Louvers are required when buildings need to balance airflow and protection from external elements based on their specific functions and requirements. Different structures may demand louvers to control ventilation and prevent water ingress, such as in parking ramps where air circulation is essential but maximum rain protection is not necessary. Conversely, spaces housing sensitive equipment like generators or electrical components may necessitate louvers that offer robust defense against extreme weather conditions like storms and hurricanes, while also meeting stringent airflow specifications. In essence, the necessity for louvers arises from the distinct operational needs and environmental considerations of each building or facility.

Louver Free Area

Free area is derived by taking the total open area of a louver (after subtracting all obstructions - blades and frame) and dividing by the overall wall opening. This gives a comparison of a louvered opening to an unobstructed opening. Common louver free areas range from 35% to 60% of the wall opening (65% to 40% obstructed). A high percentage free area is beneficial because more air can enter into a smaller wall opening, reducing the cost of the wall opening and louver.

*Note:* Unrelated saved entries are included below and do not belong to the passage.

(** *** The poller *)

(** One firing of the ticker in [GetResults]: the values the goroutine
    offers on [wasSuccessful], in order. *)
Definition GetResultsTick (messageID : UUID) (data : MessageNotification)
    : list bool :=
  let resultMsg := Get messageID data in
  (if IsSent resultMsg then [true] else [])
  ++ (if negb (String.eqb (FailReason resultMsg) "") then [false] else []).

(** *** The outcome listener *)

Definition ReceiveProcessedNotification (receivedNotification : Notification)
    (data : MessageNotification) : MessageNotification :=
  Update (MessageID receivedNotification) receivedNotification data.

(** *** The HTTP handler *)

(** The reply written with [ctx.JSON]: status code and the text stored
    under the key "message" of the body. *)
Record Response : Type := mkResponse {
  status : Z;
  message : string
}.

(** What can happen while the handler is blocked in its [select]: the
    listener goroutine consumes one message of the processed topic, the
    ticker of [GetResults] fires, or [time.After] fires. *)
Inductive Event (payload : Type) : Type :=
  | EvProcessed (msg : payload)
  | EvTick
  | EvHardTimeout.
Arguments EvProcessed {payload} msg.
Arguments EvTick {payload}.
Arguments EvHardTimeout {payload}.

(** The outside world during one invocation of the handler. *)
Record Request (payload : Type) : Type := mkRequest {
  PostForm : string -> string;
  Getenv : string -> string;
  uuid_New : nat -> UUID;
  time_Now : nat -> Time;
  broker_reply : BrokerReply;
  schedule : list (Event payload)
}.
Arguments mkRequest {payload} _ _ _ _ _ _.
Arguments PostForm {payload} _ _.
Arguments Getenv {payload} _ _.
Arguments uuid_New {payload} _ _.
Arguments time_Now {payload} _ _.
Arguments broker_reply {payload} _.
Arguments schedule {payload} _.
(** * slang RenderScript backend: export metadata and helper functions

    A shallow embedding of [slang_rs_backend.cpp] (class [RSBackend]):
    the declaration guard [HandleTopLevelDecl], the unit validator
    [HandleTranslationUnitPre] and the export emitter
    [HandleTranslationUnitPost] together with the helper ("trampoline")
    functions it synthesises.

    Conventions of the embedding
    - C++ [std::string] / [llvm::StringRef] values are [string]; the names
      held by the export registry are C identifiers and type names, so the
      [.c_str()] round trip in the source is the identity on them.
    - [int], [unsigned], [uint32_t], [int64_t] are [Z], with the
      conversions written out where the source converts; an overflow of
      the [int] counter of the variable loop is undefined.
    - The LLVM module is a record of its function list and of its named
      metadata, the latter a finite map from the list's name to its
      operands. A data member that points to a named metadata list holds
      the name of the list.
    - The guard and the validator only act on their collaborators (the
      diagnostics engine, the reference counting visitor, [RSExportType],
      the base class): they are functions to the list of these effects,
      in program order.
    - The emitter changes the module and its own data members, and a
      failing [slangAssert] aborts the compiler: it runs in a
      state-and-error monad over [World].
    - The calls on the IRBuilder carry the builder's contract: values
      are built together with their types, and an address of a field the
      packet does not have, a load from a value that is no pointer, or a
      call that does not fit the signature of the callee ends the run as
      undefined. *)

From Stdlib Require Import ZArith String Ascii List Lia Bool Sorted.
From stdpp Require Import base option list strings gmap.

Local Open Scope string_scope.
Local Open Scope list_scope.
Local Open Scope Z_scope.

#[local] Set Warnings "-register-all".

(** ** llvm/ADT/StringExtras.h

    The number printers of LLVM that the emitter calls, transcribed from
    the LLVM header. *)

Module StringExtras.

(** ['0' + char(d)] *)
Definition digit_char (d : Z) : ascii := ascii_of_N (48 + Z.to_N d).

(** The loop [while (X) { *--BufPtr = '0' + char(X % 10); X /= 10; }].
    [fuel] is the room left in the buffer. *)
Fixpoint utostr_loop (fuel : nat) (X : Z) (Buf : string) : string :=
  match fuel with
  | O => Buf
  | S fuel' =>
      if X =? 0 then Buf
      else utostr_loop fuel' (X / 10) (String (digit_char (X mod 10)) Buf)
  end.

louver isometriclouver airflow

Obviously some obstruction is required in order to keep undesirable water out. A fully obstructed opening would allow no water in, while a totally unobstructed opening would allow water to enter unimpeded. A properly designed louver will maximize free area while allowing a minimal amount of water to enter.

For more information about free area, please visit the linked page Louver Free Area.

Louver Water Performance

First Point of Water Penetration is the point at which a louver allows the passage of water through the louver. It is a threshold measurement of air intake velocity at which the louver will begin leaking (in feet per minute or fpm).

Traditional Louvers:

The typical method of testing for water penetration is to intake air through the louver while applying a measured water content into the airstream. The velocity of airflow through the louver free area is increased until the louver allows water to enter. The result of this test is the first point of water penetration - ranging from 300 fpm (a very poor resistor to water entrainment) to 1250 fpm (a very good resistor to water entrainment).

louver water

Wind Driven Rain Louvers:

Testing is done similar to traditional louvers, but with wind simultaneously applied to the face of the louver. The wind is applied at a fixed rate, while the air intake velocity is increased from 0 feet per minute to a predetermined value. Instead of a "first point of water penetration" value, efficiency of the louver is measured instead. Basically, "how good is the louver at stopping the water?" The efficiency is rated as a percentage, determined from the amount of water that passes through the louver divided by the total water applied during the test. A very efficient louver will have a value from 99-100%. Inefficient louvers will have values below 85%, meaning they allow over 15% of the water applied to pass through the louver.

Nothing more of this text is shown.